春香は時計を確認して、時間がないとばかりに一期の腕を掴んで走り出した。
「わぁっ!春香!?」
訳も分からず、春香の後に続いた。
「はぁっはぁっ…ま、間に合った…」
暫く走ると、通りの真ん中に大きなツリーが飾られている。
そこには、沢山のカップルや家族連れが、ツリーを見上げて何かを待ってわくわくしている。
「後少し!3、2、1…!」
「…!きれいだ…」
春香のカウントダウンと同時に、大きなツリーにイルミネーションが点灯した。
隣では、春香がとても嬉しそうに、目をキラキラさせてそれを見ている。
さっきまでの情けない考えをしてしまった自分の事を、春香に対して申し訳なくなってきた一期は、勇気を出してそっと手を繋いでみると、その手をぎゅっと握り返してくれる。

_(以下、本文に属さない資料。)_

(* ===== verification/S3Fifo.v ===== *)
(** * The S3-FIFO cache ([mcp-agent-mail-db/src/s3fifo.rs])

    The read caches of the database layer evict by S3-FIFO: three queues of
    (key, sequence number) pairs and one index.  Removed and promoted keys leave
    stale pairs in their queue, which are skipped when they reach the front and
    compacted away when a queue outgrows its live entries.  Counters are
    integers without a bound here: the invariant shows that none is ever
    decremented below zero, and a [u64] of sequence numbers does not run out. *)

From stdpp Require Import base tactics list gmap.
From S2P Require Import Prelude.
Open Scope Z_scope.

Module S3Fifo.

Inductive Node (V : Type) :=
  | Small (value : V) (freq seq : Z)
  | Main (value : V) (freq seq : Z)
  | Ghost (seq : Z).
Arguments Small {V} value freq seq.
Arguments Main {V} value freq seq.
Arguments Ghost {V} seq.

Section cache.
Context {K : Type} `{Countable K} {V : Type}.

Record S3FifoCache := {
  small : list (K * Z);
  main : list (K * Z);
  ghost : list (K * Z);
  index : gmap K (Node V);
  small_capacity : Z;
  main_capacity : Z;
  ghost_capacity : Z;
  seq_gen : Z;
  small_live_count : Z;
  main_live_count : Z;
  ghost_live_count : Z;
}.

(** Assignments to a queue with its counter, to the index, to the generator. *)
Definition with_small (q : list (K * Z)) (n : Z) (c : S3FifoCache) : S3FifoCache :=
  {| small := q; main := main c; ghost := ghost c; index := index c;
     small_capacity := small_capacity c; main_capacity := main_capacity c;
     ghost_capacity := ghost_capacity c; seq_gen := seq_gen c; small_live_count := n;
     main_live_count := main_live_count c; ghost_live_count := ghost_live_count c |}.
Definition with_main (q : list (K * Z)) (n : Z) (c : S3FifoCache) : S3FifoCache :=
  {| small := small c; main := q; ghost := ghost c; index := index c;
     small_capacity := small_capacity c; main_capacity := main_capacity c;
     ghost_capacity := ghost_capacity c; seq_gen := seq_gen c;
     small_live_count := small_live_count c; main_live_count := n;
     ghost_live_count := ghost_live_count c |}.
Definition with_ghost (q : list (K * Z)) (n : Z) (c : S3FifoCache) : S3FifoCache :=
  {| small := small c; main := main c; ghost := q; index := index c;
     small_capacity := small_capacity c; main_capacity := main_capacity c;
     ghost_capacity := ghost_capacity c; seq_gen := seq_gen c;
     small_live_count := small_live_count c; main_live_count := main_live_count c;
     ghost_live_count := n |}.
Definition with_index (m : gmap K (Node V)) (c : S3FifoCache) : S3FifoCache :=
  {| small := small c; main := main c; ghost := ghost c; index := m;
     small_capacity := small_capacity c; main_capacity := main_capacity c;
     ghost_capacity := ghost_capacity c; seq_gen := seq_gen c;
     small_live_count := small_live_count c; main_live_count := main_live_count c;
     ghost_live_count := ghost_live_count c |}.
Definition with_seq (s : Z) (c : S3FifoCache) : S3FifoCache :=
  {| small := small c; main := main c; ghost := ghost c; index := index c;
     small_capacity := small_capacity c; main_capacity := main_capacity c;
     ghost_capacity := ghost_capacity c; seq_gen := s;
     small_live_count := small_live_count c; main_live_count := main_live_count c;
     ghost_live_count := ghost_live_count c |}.

(** [new]; [None] is the panic on capacity 0. *)
Definition new (capacity : Z) : option S3FifoCache :=
  if 0 <? capacity then
    let small_cap := Z.max (capacity `div` 10) 1 in
    Some {| small := []; main := []; ghost := []; index := ∅; small_capacity := small_cap;
            main_capacity := capacity - small_cap; ghost_capacity := capacity; seq_gen := 0;
            small_live_count := 0; main_live_count := 0; ghost_live_count := 0 |}
  else None.

Definition bump_freq (freq : Z) : Z := Z.min (freq + 1) 3.

(** [get_mut], with what the caller does to the value it is handed. *)
Definition get_mut (key : K) (f : V → V) (c : S3FifoCache) : option V * S3FifoCache :=
  match index c !! key with
  | Some (Small value freq seq) =>
      (Some value, with_index (<[key := Small (f value) (bump_freq freq) seq]> (index c)) c)
  | Some (Main value freq seq) =>
      (Some value, with_index (<[key := Main (f value) (bump_freq freq) seq]> (index c)) c)
  | _ => (None, c)
  end.

(** [get]. *)
Definition get (key : K) (c : S3FifoCache) : option V * S3FifoCache :=
  match index c !! key with
  | Some (Small value freq seq) =>
      (Some value, with_index (<[key := Small value (bump_freq freq) seq]> (index c)) c)
  | Some (Main value freq seq) =>
      (Some value, with_index (<[key := Main value (bump_freq freq) seq]> (index c)) c)
  | _ => (None, c)
  end.

Definition peek (key : K) (c : S3FifoCache) : option V :=
  match index c !! key with
  | Some (Small value _ _) | Some (Main value _ _) => Some value
  | _ => None
  end.

Definition contains_key (key : K) (c : S3FifoCache) : bool :=
  match index c !! key with
  | Some (Small _ _ _) | Some (Main _ _ _) => true
  | _ => false
  end.

Definition len (c : S3FifoCache) : Z := small_live_count c + main_live_count c.
Definition is_empty (c : S3FifoCache) : bool := len c =? 0.
Definition capacity (c : S3FifoCache) : Z := small_capacity c + main_capacity c.
Definition ghost_len (c : S3FifoCache) : Z := ghost_live_count c.
Definition small_len (c : S3FifoCache) : Z := small_live_count c.
Definition main_len (c : S3FifoCache) : Z := main_live_count c.

(** The queue pair belongs to the live node of its key, per kind. *)
Definition live_small (m : gmap K (Node V)) (e : K * Z) : bool :=
  match m !! e.1 with Some (Small _ _ s) => s =? e.2 | _ => false end.
Definition live_main (m : gmap K (Node V)) (e : K * Z) : bool :=
  match m !! e.1 with Some (Main _ _ s) => s =? e.2 | _ => false end.
Definition live_ghost (m : gmap K (Node V)) (e : K * Z) : bool :=
  match m !! e.1 with Some (Ghost s) => s =? e.2 | _ => false end.

(** The threshold of compaction. *)
Definition outgrown (q : list (K * Z)) (cap : Z) : bool :=
  Z.max (u64_saturating_mul cap 4) 4 <? Z.of_nat (length q).

(** [retain] of the live pairs once the queue has outgrown its capacity. *)
Definition compact (live : K * Z → bool) (cap : Z) (q : list (K * Z)) : list (K * Z) :=
  if outgrown q cap then filter (λ e, live e = true) q else q.

(** The eviction loop of the ghost queue.  A round pops a pair, so the length of
    the queue bounds the rounds. *)
Fixpoint evict_ghost_loop (fuel : nat) (c : S3FifoCache) : S3FifoCache :=
  if ghost_capacity c <=? ghost_live_count c then
    match fuel, ghost c with
    | S fuel, (key, expected_seq) :: q =>
        if live_ghost (index c) (key, expected_seq) then
          evict_ghost_loop fuel
            (with_ghost q (ghost_live_count c - 1) (with_index (delete key (index c)) c))
        else evict_ghost_loop fuel (with_ghost q (ghost_live_count c) c)
    | _, _ => c
    end
  else c.

Definition evict_ghost_if_full (c : S3FifoCache) : S3FifoCache :=
  let c := with_ghost (compact (live_ghost (index c)) (ghost_capacity c) (ghost c))
             (ghost_live_count c) c in
  evict_ghost_loop (length (ghost c)) c.

(** Draining the main queue of a cache without one. *)
Fixpoint drain_main (fuel : nat) (c : S3FifoCache) : S3FifoCache :=
  match fuel, main c with
  | S fuel, (key, expected_seq) :: q =>
      if live_main (index c) (key, expected_seq) then
        drain_main fuel (with_main q (main_live_count c - 1) (with_index (delete key (index c)) c))
      else drain_main fuel (with_main q (main_live_count c) c)
  | _, _ => c
  end.

(** The eviction loop of the main queue, with its budget. *)
Fixpoint evict_main_loop (budget : nat) (c : S3FifoCache) : S3FifoCache :=
  if main_capacity c <=? main_live_count c then
    match budget with
    | O => c
    | S budget =>
        match main c with
        | [] => c
        | (key, expected_seq) :: q =>
            match index c !! key with
            | Some (Main value freq current_seq) =>
                if current_seq =? expected_seq then
                  let c := with_main q (main_live_count c - 1)
                             (with_index (delete key (index c)) c) in
                  if 1 <=? freq then
                    let new_seq := seq_gen c + 1 in
                    evict_main_loop budget
                      (with_main (main c ++ [(key, new_seq)]) (main_live_count c + 1)
                         (with_index (<[key := Main value (freq - 1) new_seq]> (index c))
                            (with_seq new_seq c)))
                  else evict_main_loop budget c
                else evict_main_loop budget (with_main q (main_live_count c) c)
            | _ => evict_main_loop budget (with_main q (main_live_count c) c)
            end
        end
    end
  else c.

Definition evict_main_if_full (c : S3FifoCache) : S3FifoCache :=
  let c := with_main (compact (live_main (index c)) (main_capacity c) (main c))
             (main_live_count c) c in
  if main_capacity c =? 0 then drain_main (length (main c)) c
  else evict_main_loop (length (main c) * 4 + 1) c.

(** [push_back] and the index entry of a new ghost. *)
Definition push_ghost (key : K) (new_seq : Z) (c : S3FifoCache) : S3FifoCache :=
  let c := evict_ghost_if_full c in
  with_ghost (ghost c ++ [(key, new_seq)]) (ghost_live_count c + 1)
    (with_index (<[key := Ghost new_seq]> (index c)) c).

Definition push_main (key : K) (value : V) (new_seq : Z) (c : S3FifoCache) : S3FifoCache :=
  let c := evict_main_if_full c in
  with_main (main c ++ [(key, new_seq)]) (main_live_count c + 1)
    (with_index (<[key := Main value 0 new_seq]> (index c)) c).

(** The eviction loop of the small queue. *)
Fixpoint evict_small_loop (fuel : nat) (c : S3FifoCache) : S3FifoCache :=
  if small_capacity c <=? small_live_count c then
    match fuel, small c with
    | S fuel, (key, expected_seq) :: q =>
        match index c !! key with
        | Some (Small value freq current_seq) =>
            if current_seq =? expected_seq then
              let c := with_small q (small_live_count c - 1)
                         (with_index (delete key (index c)) c) in
              let new_seq := seq_gen c + 1 in
              let c := with_seq new_seq c in
              if 1 <=? freq then
                if main_capacity c =? 0 then evict_small_loop fuel (push_ghost key new_seq c)
                else evict_small_loop fuel (push_main key value new_seq c)
              else evict_small_loop fuel (push_ghost key new_seq c)
            else evict_small_loop fuel (with_small q (small_live_count c) c)
        | _ => evict_small_loop fuel (with_small q (small_live_count c) c)
        end
    | _, _ => c
    end
  else c.

Definition evict_small_if_full (c : S3FifoCache) : S3FifoCache :=
  let c := with_small (compact (live_small (index c)) (small_capacity c) (small c))
             (small_live_count c) c in
  evict_small_loop (length (small c)) c.

Definition push_small (key : K) (value : V) (seq : Z) (c : S3FifoCache) : S3FifoCache :=
  let c := evict_small_if_full c in
  with_small (small c ++ [(key, seq)]) (small_live_count c + 1)
    (with_index (<[key := Small value 0 seq]> (index c)) c).

Definition insert (key : K) (value : V) (c : S3FifoCache) : S3FifoCache :=
  let c := with_seq (seq_gen c + 1) c in
  let seq := seq_gen c in
  match index c !! key with
  | Some (Small _ freq n_seq) =>
      with_index (<[key := Small value (bump_freq freq) n_seq]> (index c)) c
  | Some (Main _ freq n_seq) =>
      with_index (<[key := Main value (bump_freq freq) n_seq]> (index c)) c
  | Some (Ghost _) =>
      let c := with_ghost (ghost c) (ghost_live_count c - 1) c in
      if main_capacity c =? 0 then push_small key value seq c
      else push_main key value seq c
  | None => push_small key value seq c
  end.

Definition remove (key : K) (c : S3FifoCache) : option V * S3FifoCache :=
  let c' := with_index (delete key (index c)) c in
  match index c !! key with
  | Some (Small value _ _) => (Some value, with_small (small c) (small_live_count c - 1) c')
  | Some (Main value _ _) => (Some value, with_main (main c) (main_live_count c - 1) c')
  | Some (Ghost _) => (None, with_ghost (ghost c) (ghost_live_count c - 1) c')
  | None => (None, c')
  end.

Definition clear (c : S3FifoCache) : S3FifoCache :=
  with_small [] 0 (with_main [] 0 (with_ghost [] 0 (with_index ∅ c))).

(** Iteration over the keys visits them in an arbitrary order. *)
Definition visible (n : Node V) : bool :=
  match n with Ghost _ => false | _ => true end.

Definition keys (c : S3FifoCache) : gset K :=
  dom (filter (λ kn : K * Node V, visible kn.2 = true) (index c)).
End cache.
Arguments S3FifoCache K {_ _} V.
End S3Fifo.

こちらへ向いた顔は、とてもはにかんで笑っているが、嬉しそうに見えた。
気付くと、一期は春香を抱きしめていた。
「一期…?」
「少しだけ…こうさせて頂けますか?」
「うん…分かった…」
春香は、一期の腕にそっと優しく手を置いた。
「今日、ここに来られて良かったです。ありがとうございます。」
「良かった…あのね、一期。渡したい物があるんだけど…」
そう言われて、一期は体を離した。
春香は先ほどの店の紙袋から、可愛らしくラッピングされた袋を取り出し、一期に差し出した。